*ACTIVITY*. The data below holds a line containing "((runStatements qs ∅).2" and a line containing "- intros rows"; please quote exactly those two lines and every line between them, and nothing else.

————

(** A state is consumed once, by whoever started the flow it was issued for.  However
    the statements of all callers interleave, a consume answers the binding of an issue
    of a state with its hash, before that issue expires, and no consume between the two
    answered; and a fresh state is consumed by its own text until it expires, not twice,
    and is not issued again while its row stands. *)
Theorem oauth_state_consumed_once qs j state binding now :
  ((runStatements qs ∅).2 !! j = Some (StateConsumed state binding now) →
   consumeJustified (take j (runStatements qs ∅).2) (StateConsumed state binding now)) ∧
  ∀ (rows : OAuthRows) state' binding' issuedAt ttl at1 at2 at3, rows !! hashOAuthState state' = None →
    let '(issued, rows1) := issue state' binding' issuedAt ttl rows in
    let '(answer, rows2) := consume state' at1 rows1 in
    issued = true ∧
    answer = (if (at1 <? issuedAt + default oauthStateTtlSeconds ttl * 1000)%Z then Some binding' else None) ∧
    (is_Some answer → (consume state' at2 rows2).1 = None) ∧
    ((at3 < issuedAt + default oauthStateTtlSeconds ttl * 1000)%Z → (issue state' binding at3 ttl rows2).1 = false).
Proof.
  split.
  - intros Hj. eapply (runStatements_justified qs ∅ []); [|exact Hj]. intros hash row Hr. by rewrite lookup_empty in Hr.
  - intros rows state' binding' issuedAt ttl at1 at2 at3 Hf. unfold issue, insertState.
    assert (sweepStates issuedAt rows !! hashOAuthState state' = None) as ->
      by (unfold sweepStates; by rewrite map_lookup_filter, Hf).
    unfold consume, consumeState. rewrite lookup_insert_eq. cbn [oaConsumedAt oaExpiresAt oaBinding].
    rewrite bool_decide_true by done. cbn [andb].
    assert (Hre : ∀ (row : OAuthRow) (rows' : OAuthRows), rows' !! hashOAuthState state' = Some row → (at3 < oaExpiresAt row)%Z →
      sweepStates at3 rows' !! hashOAuthState state' = Some row)
      by (intros row rows' Hr Hlt; unfold sweepStates; apply map_lookup_filter_Some; done).
    destruct (Z.ltb_spec at1 (issuedAt + default oauthStateTtlSeconds ttl * 1000)); (split_and!; try done).
    + intros _. by rewrite lookup_insert_eq.
    + intros Hlt. erewrite Hre; [done|by rewrite lookup_insert_eq|done].
    + intros Hlt. erewrite Hre; [done|by rewrite lookup_insert_eq|done].
Qed.
End oauth.

(** ** A concrete deployment *)

#[export] Instance checksumSha256 : Sha256Platform := λ s, hex (hmacSha256 [] (utf8 s)).

Definition sampleDeployment : Deployment := {|
  registered := λ source, bool_decide (source = u "stripe");
  resolveSecret := λ name, Ok (if bool_decide (name = u "PORKBOT_WEBHOOK_SECRET_STRIPE") then Some hookSecret else None) |}.

Definition sampleRequest : WebhookRequest := {|
  wrSource := u "stripe"; wrSignature := Some hookHeader; wrDeliveryId := Some (u " d-1 "); wrBody := bodyBytes hookBody |}.

Definition sampleEvent : WebhookEvent := {| weSource := u "stripe"; weDeliveryId := u "d-1"; weBody := bodyBytes hookBody |}.

Definition hookMs : Z := 1800000000000.

Lemma hook_bytes t : signedMessage t (inr (bodyBytes hookBody)) = signedMessage t hookBody.
Proof. done. Qed.

Example sample_admitted : admitRequest sampleDeployment sampleRequest hookMs = Ok (Ok sampleEvent).
Proof. by vm_compute. Qed.

(** Two requests of one delivery at once: one dispatch, one duplicate. *)
Definition sampleRace : list IngressMove :=
  [Arrive 0 sampleRequest; Arrive 1 sampleRequest; GoOn 0 hookMs; GoOn 1 hookMs; GoOn 0 hookMs; GoOn 1 hookMs;
   GoOn 1 hookMs; GoOn 0 hookMs; HandlerEnds 1 true].

Example sample_race_one_dispatch :
  history <$> receiveAll sampleDeployment sampleRace noRequests =
  Some [Swept hookMs; Swept hookMs; Recorded sampleEvent hookMs true; Repeated (u "stripe", u "d-1")].
Proof. by vm_compute. Qed.

Example sample_refusals :
  (λ r, match r with Ok (Err reason) => Some (reason, webhookResponse (wh_rejected reason)) | _ => None end) <$>
  [admitRequest sampleDeployment {| wrSource := u "Stripe"; wrSignature := None; wrDeliveryId := None; wrBody := [] |} hookMs;
   admitRequest sampleDeployment {| wrSource := u "stripe"; wrSignature := None; wrDeliveryId := None; wrBody := [] |} hookMs;
   admitRequest sampleDeployment sampleRequest (hookMs + 301000);
   admitRequest sampleDeployment {| wrSource := u "stripe"; wrSignature := Some hookHeader; wrDeliveryId := None; wrBody := bodyBytes hookBody |} hookMs]
  = [Some (unknown_source, 401%Z); Some (missing_signature, 401%Z); Some (stale_signature, 401%Z); Some (missing_delivery, 400%Z)].
Proof. by vm_compute. Qed.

————

*RESPONSE AREA*.
  ((runStatements qs ∅).2 !! j = Some (StateConsumed state binding now) →
   consumeJustified (take j (runStatements qs ∅).2) (StateConsumed state binding now)) ∧
  ∀ (rows : OAuthRows) state' binding' issuedAt ttl at1 at2 at3, rows !! hashOAuthState state' = None →
    let '(issued, rows1) := issue state' binding' issuedAt ttl rows in
    let '(answer, rows2) := consume state' at1 rows1 in
    issued = true ∧
    answer = (if (at1 <? issuedAt + default oauthStateTtlSeconds ttl * 1000)%Z then Some binding' else None) ∧
    (is_Some answer → (consume state' at2 rows2).1 = None) ∧
    ((at3 < issuedAt + default oauthStateTtlSeconds ttl * 1000)%Z → (issue state' binding at3 ttl rows2).1 = false).
Proof.
  split.
  - intros Hj. eapply (runStatements_justified qs ∅ []); [|exact Hj]. intros hash row Hr. by rewrite lookup_empty in Hr.
  - intros rows state' binding' issuedAt ttl at1 at2 at3 Hf. unfold issue, insertState.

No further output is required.